━━━ EXTRACTED RECORDS ━━━

(** What was sent before a binding of a declaring plan. *)
Lemma operations_before_binding p pre b post :
  tp_mode p = ModeDeclare -> operations p = pre ++ BindQueue b :: post ->
  (forall x, x ∈ tp_exchanges p -> DeclareExchange x ∈ pre) /\ (forall q, q ∈ tp_queues p -> DeclareQueue q ∈ pre) /\
  b ∈ tp_bindings p.
Proof.
  intros Hm. unfold operations. rewrite Hm, app_assoc.
  set (decl := (DeclareExchange <$> tp_exchanges p) ++ (DeclareQueue <$> tp_queues p)). intros E.
  assert (BindQueue b ∉ decl) as Hnot.
  { unfold decl. intros [H|H]%elem_of_app; apply list_elem_of_fmap in H as (? & ? & _); done. }
  assert (exists rest, pre = decl ++ rest) as (rest & ->).
  { apply app_eq_app in E as (l & [[-> E]|[-> E]]); [|eauto]. exists []. destruct l as [|op l]; [by rewrite !app_nil_r|].
    cbn in E. injection E as <- _. destruct Hnot. set_solver. }
  rewrite <- app_assoc in E. apply app_inv_head in E. split; [|split].
  - intros x Hx. unfold decl. rewrite !elem_of_app. left. left. apply list_elem_of_fmap. eauto.
  - intros q Hq. unfold decl. rewrite !elem_of_app. left. right. apply list_elem_of_fmap. eauto.
  - assert (BindQueue b ∈ BindQueue <$> tp_bindings p) as Hb by (rewrite E; set_solver).
    apply list_elem_of_fmap in Hb as (b' & [= ->] & Hb'). done.
Qed.

(** A plan is applied at most once per connection generation: a plan already
    applied sends nothing; otherwise its operations are sent in order up to
    the first refusal, success is remembered only when all were accepted, and
    a refusal leaves the reconciler as it was. *)
Theorem reconcile_once channel p generation applied :
  let '(res, applied', sent) := reconcile channel p generation applied in
  (is_applied applied generation p = true -> res = Ok tt /\ applied' = applied /\ sent = []) /\
  (is_applied applied generation p = false ->
   match res with
   | Ok _ => sent = operations p /\ Forall (fun op => is_ok (channel op) = true) sent
   | Err e => applied' = applied /\ exists pre op post, operations p = pre ++ op :: post /\
       sent = pre ++ [op] /\ channel op = Err e /\ Forall (fun op => is_ok (channel op) = true) pre
   end) /\
  (is_ok res = true -> is_applied applied' generation p = true).
Proof.
  unfold reconcile. destruct (is_applied applied generation p) eqn:Ea; [by repeat split|].
  pose proof (apply_ops_spec channel (operations p)) as H. destruct (apply_ops channel (operations p)) as [[[]|e] sent].
  - split; [done|]. split; [|intros _; cbn; by rewrite Z.eqb_refl, bool_decide_true].
    intros _. by destruct H as [-> H].
  - split; [done|]. by split.
Qed.

(** Whatever the broker answers, a binding is only sent once the queue and
    the exchange it joins were declared. *)
Theorem binds_after_declarations channel c subs generation applied res applied' sent pre b post :
  names_apart c subs ->
  reconcile channel (from_profiles c subs) generation applied = (res, applied', sent) ->
  sent = pre ++ BindQueue b :: post ->
  (exists q, DeclareQueue q ∈ pre /\ q_name q = b_queue b) /\
  (exists x, DeclareExchange x ∈ pre /\ x_name x = b_exchange b).
Proof.
  intros Hn Hr Hs. destruct (plan_consistent c subs Hn) as [_ _ Hb _].
  set (p := from_profiles c subs) in *. unfold reconcile in Hr.
  destruct (is_applied applied generation p); [injection Hr as <- <- <-; by destruct pre|].
  assert (exists tl, operations p = sent ++ tl) as (tl & Hops).
  { pose proof (apply_ops_spec channel (operations p)) as H. destruct (apply_ops channel (operations p)) as [[[]|e] sent'].
    - destruct H as [-> _]. injection Hr as <- <- <-. exists []. by rewrite app_nil_r.
    - destruct H as (pre' & op & post' & -> & -> & _). injection Hr as <- <- <-. exists post'. by rewrite <- app_assoc. }
  rewrite Hs, <- app_assoc in Hops. cbn [app] in Hops.
  assert (tp_mode p = ModeDeclare) as Hm.
  { assert (BindQueue b ∈ operations p) as Hin by (rewrite Hops; set_solver). unfold operations in Hin.
    destruct (tp_mode p); [done|..]; [|by apply elem_of_nil in Hin].
    apply elem_of_app in Hin as [Hin|Hin]; apply list_elem_of_fmap in Hin as (? & ? & _); done. }
  destruct (operations_before_binding p pre b (post ++ tl) Hm Hops) as (He & Hq & Hin).
  destruct (Hb b Hin) as [Hbq Hbx]. split.
  - apply list_elem_of_fmap in Hbq as (q & -> & Hq'). eauto.
  - apply list_elem_of_fmap in Hbx as (x & -> & Hx'). eauto.
Qed.

(** ** Witnesses *)

Definition shop_config : PlanConfig :=
  mkPlanConfig ModeDeclare [mkRoute "main" "shop" "{queue}"] (mkDelayConfig Auto [from_secs 5] 4 0)
    (Some (mkDeadLetterConfig true "dlx" "failed" None)) (Some 5) Quorum true.

Definition shop_subs : list PlannedSubscription := [mkPlanned "main" "orders"; mkPlanned "main" "mail"].

Lemma shop_names_apart : names_apart shop_config shop_subs.
Proof.
  split.
  - apply (bool_decide_unpack _). vm_compute. exact I.
  - intros dl Hdl. vm_compute in Hdl. vm_compute.
    repeat (apply elem_of_cons in Hdl as [->|Hdl]; [set_solver|]). by apply elem_of_nil in Hdl.
  - intros x Hx. vm_compute in Hx. repeat (apply elem_of_cons in Hx as [->|Hx]; [done|]). by apply elem_of_nil in Hx.
Qed.

Lemma plan_of_config_consistent_witness :
  consistent (from_profiles shop_config shop_subs) /\
  tp_mode (from_profiles shop_config shop_subs) = ModeDeclare.
Proof.
  destruct (plan_of_config_consistent shop_config shop_subs shop_names_apart) as (Hm & Hc & _).
  split; [exact Hc|exact Hm].
Defined.

Lemma binds_after_declarations_witness :
  exists sent pre b post,
    reconcile (fun _ => Ok tt) (from_profiles shop_config shop_subs) 1 None =
      (Ok tt, Some (1, from_profiles shop_config shop_subs), sent) /\
    sent = pre ++ BindQueue b :: post /\ (exists q, DeclareQueue q ∈ pre /\ q_name q = b_queue b).
Proof.
  set (sent := operations (from_profiles shop_config shop_subs)).
  exists sent, (take 6 sent), (mkBindingSpec "orders" DELAYED_EXCHANGE_NAME "orders"), (drop 7 sent).
  assert (reconcile (fun _ => Ok tt) (from_profiles shop_config shop_subs) 1 None =
    (Ok tt, Some (1, from_profiles shop_config shop_subs), sent)) as E by (vm_compute; reflexivity).
  assert (sent = take 6 sent ++ BindQueue (mkBindingSpec "orders" DELAYED_EXCHANGE_NAME "orders") :: drop 7 sent)
    as Es by (vm_compute; reflexivity).
  split; [exact E|]. split; [exact Es|].
  apply (binds_after_declarations _ shop_config shop_subs 1 None _ _ sent _ _ _ shop_names_apart E Es).
Defined.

━━━

**WHAT IS BEING ASKED**
All that is wanted is the number of lines in the records that include the string "reflexivity".

**TASK RESPONSE**
2